著者
田辺 裕 稲石 貴弘 森本 大士 直海 晃 田中 友理 柴田 有宏 高瀬 恒信 中山 茂樹 梶川 真樹 矢口 豊久
出版者
一般社団法人 日本農村医学会
雑誌
日本農村医学会学術総会抄録集 第59回日本農村医学会学術総会 (ISSN:18801749)
巻号頁・発行日
pp.116, 2010 (Released:2010-12-01)

症例1 20歳代男性 H21年5月 祭りの最中に人を乗せた馬に腹部を蹴られた。救急病院入院したが翌日まで腹痛治まらず当院に転院。腹部は板状硬。CT上腹腔内遊離ガスと腹水を認め消化管破裂と診断。緊急開腹手術施行した。

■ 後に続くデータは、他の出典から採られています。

End RootOutput.

(* ================================================================== *)
(** * Part II: theorems *)
(* ================================================================== *)

(** ** Order facts on binary64 values *)

Module DoubleOrderFacts.

Import DoubleOrder.

Lemma SFltb_key (a b : spec_float) :
  SFis_nan a = false -> SFis_nan b = false ->
  (SFltb a b = true <-> lex_lt (SFkey a) (SFkey b)).
Proof.
  unfold SFltb, lex_lt.
  destruct a as [sa|sa| |sa ma ea], b as [sb|sb| |sb mb eb];
    try discriminate; intros _ _;
    try (destruct sa); try (destruct sb); cbn;
    try (split; intro; first [discriminate | reflexivity | lia]);
    change (Pos.compare_cont Eq ma mb) with (Pos.compare ma mb);
    destruct (Z.compare_spec ea eb) as [He|He|He];
    destruct (Pos.compare_spec ma mb) as [Hm|Hm|Hm]; cbn;
    split; intro; first [discriminate | reflexivity | lia].
Qed.

Lemma SFltb_not_nan (a b : spec_float) :
  SFltb a b = true -> SFis_nan a = false /\ SFis_nan b = false.
Proof.
  unfold SFltb.
  destruct a as [sa|sa| |sa ma ea], b as [sb|sb| |sb mb eb];
    cbn; intro H; try discriminate; split; reflexivity.
Qed.

Lemma SFeqb_not_nan (a b : spec_float) :
  SFeqb a b = true -> SFis_nan a = false /\ SFis_nan b = false.
Proof.
  unfold SFeqb.
  destruct a as [sa|sa| |sa ma ea], b as [sb|sb| |sb mb eb];
    cbn; intro H; try discriminate; split; reflexivity.
Qed.

Lemma SFeqb_key (a b : spec_float) :
  SFis_nan a = false -> SFis_nan b = false ->
  (SFeqb a b = true <-> SFkey a = SFkey b).
Proof.
  unfold SFeqb.
  destruct a as [sa|sa| |sa ma ea], b as [sb|sb| |sb mb eb];
    try discriminate; intros _ _;
    try (destruct sa); try (destruct sb); cbn;
    try (split; intro H; first [discriminate | reflexivity]);
    change (Pos.compare_cont Eq ma mb) with (Pos.compare ma mb);
    destruct (Z.compare_spec ea eb) as [He|He|He];
    destruct (Pos.compare_spec ma mb) as [Hm|Hm|Hm]; cbn;
    split; intro H;
    first [ discriminate
          | subst; reflexivity
          | exfalso; inversion H; lia ].
Qed.

Lemma SFeqb_self (a : spec_float) : SFeqb a a = negb (SFis_nan a).
Proof.
  destruct (SFis_nan a) eqn:Hn.
  - destruct a; try discriminate. reflexivity.
  - apply (SFeqb_key a a Hn Hn). reflexivity.
Qed.

Lemma is_nan_spec (d : float) : PrimFloat.is_nan d = SFis_nan (Prim2SF d).
Proof.
  unfold PrimFloat.is_nan. rewrite eqb_spec, SFeqb_self.
  apply negb_involutive.
Qed.

Lemma ltb_key (a b : float) :
  PrimFloat.is_nan a = false -> PrimFloat.is_nan b = false ->
  ((a <? b)%float = true <-> lex_lt (key a) (key b)).
Proof.
  rewrite !is_nan_spec, ltb_spec. apply SFltb_key.
Qed.

Lemma eqb_key (a b : float) :
  PrimFloat.is_nan a = false -> PrimFloat.is_nan b = false ->
  ((a =? b)%float = true <-> key a = key b).
Proof.
  rewrite !is_nan_spec, eqb_spec. apply SFeqb_key.
Qed.

Lemma ltb_not_nan (a b : float) :
  (a <? b)%float = true ->
  PrimFloat.is_nan a = false /\ PrimFloat.is_nan b = false.
Proof.
  rewrite !is_nan_spec, ltb_spec. apply SFltb_not_nan.
Qed.

Lemma eqb_not_nan (a b : float) :
  (a =? b)%float = true ->
  PrimFloat.is_nan a = false /\ PrimFloat.is_nan b = false.
Proof.
  rewrite !is_nan_spec, eqb_spec. apply SFeqb_not_nan.
Qed.

Lemma nan_ltb_l (a b : float) :
  PrimFloat.is_nan a = true -> (a <? b)%float = false.
Proof.
  intro Hn. destruct (a <? b)%float eqn:E; [ | reflexivity ].
  apply ltb_not_nan in E. destruct E as [E _]. congruence.
Qed.

Lemma nan_ltb_r (a b : float) :
  PrimFloat.is_nan b = true -> (a <? b)%float = false.
Proof.
  intro Hn. destruct (a <? b)%float eqn:E; [ | reflexivity ].
  apply ltb_not_nan in E. destruct E as [_ E]. congruence.
Qed.

(** Turn comparisons of non-NaN values into statements on their keys. *)
Ltac by_keys :=
  repeat match goal with
  | H : (?a <? ?b)%float = true |- _ =>
      let Ha := fresh "Hna" in let Hb := fresh "Hnb" in
      destruct (ltb_not_nan _ _ H) as [Ha Hb];
      apply (proj1 (ltb_key a b Ha Hb)) in H
  end.

Lemma ltb_irrefl (a : float) : (a <? a)%float = false.
Proof.
  destruct (a <? a)%float eqn:E; [ | reflexivity ].
  by_keys. unfold lex_lt in E. exfalso; lia.
Qed.

Lemma ltb_asym (a b : float) :
  (a <? b)%float = true -> (b <? a)%float = false.
Proof.
  intro H. destruct (b <? a)%float eqn:E; [ | reflexivity ].
  by_keys. unfold lex_lt in *. exfalso; lia.
Qed.

Lemma ltb_trans (a b c : float) :
  (a <? b)%float = true -> (b <? c)%float = true -> (a <? c)%float = true.
Proof.
  intros H1 H2.
  destruct (ltb_not_nan _ _ H1) as [Ha _].
  destruct (ltb_not_nan _ _ H2) as [_ Hc].
  apply (ltb_key a c Ha Hc). by_keys. unfold lex_lt in *. lia.
Qed.

(** On non-NaN values, "not below" is transitive. *)
Lemma ltb_false_trans (a b c : float) :
  PrimFloat.is_nan b = false ->
  (b <? a)%float = false -> (c <? b)%float = false -> (c <? a)%float = false.
Proof.
  intros Hb H1 H2. destruct (c <? a)%float eqn:E; [ | reflexivity ].
  destruct (ltb_not_nan _ _ E) as [Hc Ha].
  assert (K1 : ~ lex_lt (key b) (key a))
    by (intro K; apply (ltb_key b a Hb Ha) in K; congruence).
  assert (K2 : ~ lex_lt (key c) (key b))
    by (intro K; apply (ltb_key c b Hc Hb) in K; congruence).
  by_keys. unfold lex_lt in *. exfalso; lia.
Qed.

外傷性小腸破裂、汎発性腹膜炎に対し小腸単純縫合術、腹膜炎ドレナージ術施行した。術後経過は良好で11日目に退院した。 症例2 60歳代女性 H21年7月 馬の調教をしている時に後ろ足で上腹部を蹴られ、救急車で当院受診。右上腹部に軽度圧痛認めた。CT上肝内側区域に不整な低濃度領域あり。採血上GOT/GPT 279/223と肝逸脱酵素の上昇が見られた。外傷性肝損傷と診断し、安静目的に入院。入院翌日にはGOT/GPT 90/136と低下しており、CT上も血腫の増大なく退院とした。 症例3 30歳代男性 H21年10月 馬の世話をしている時に右鼠径部を蹴られ、救急車で当院受診。腹部は板状硬。CT上モリソン窩に少量の腹水を認めた。腹部所見から消化管破裂による腹膜炎を疑い緊急開腹手術を施行した。外傷性小腸破裂、汎発性腹膜炎に対し小腸部分切除術、腹膜炎ドレナージ術施行した。術後経過は良好で10日目に退院した。 馬に蹴られたことによって入院、手術が必要となった症例を続けて経験した。 馬に蹴られるという外傷は、狭い面積に強い力がかかり、内部臓器損傷のリスクも高くなると考えられる。このようなケースの診療に当たる際はそれを踏まえてアンダートリアージのないようにする必要がある。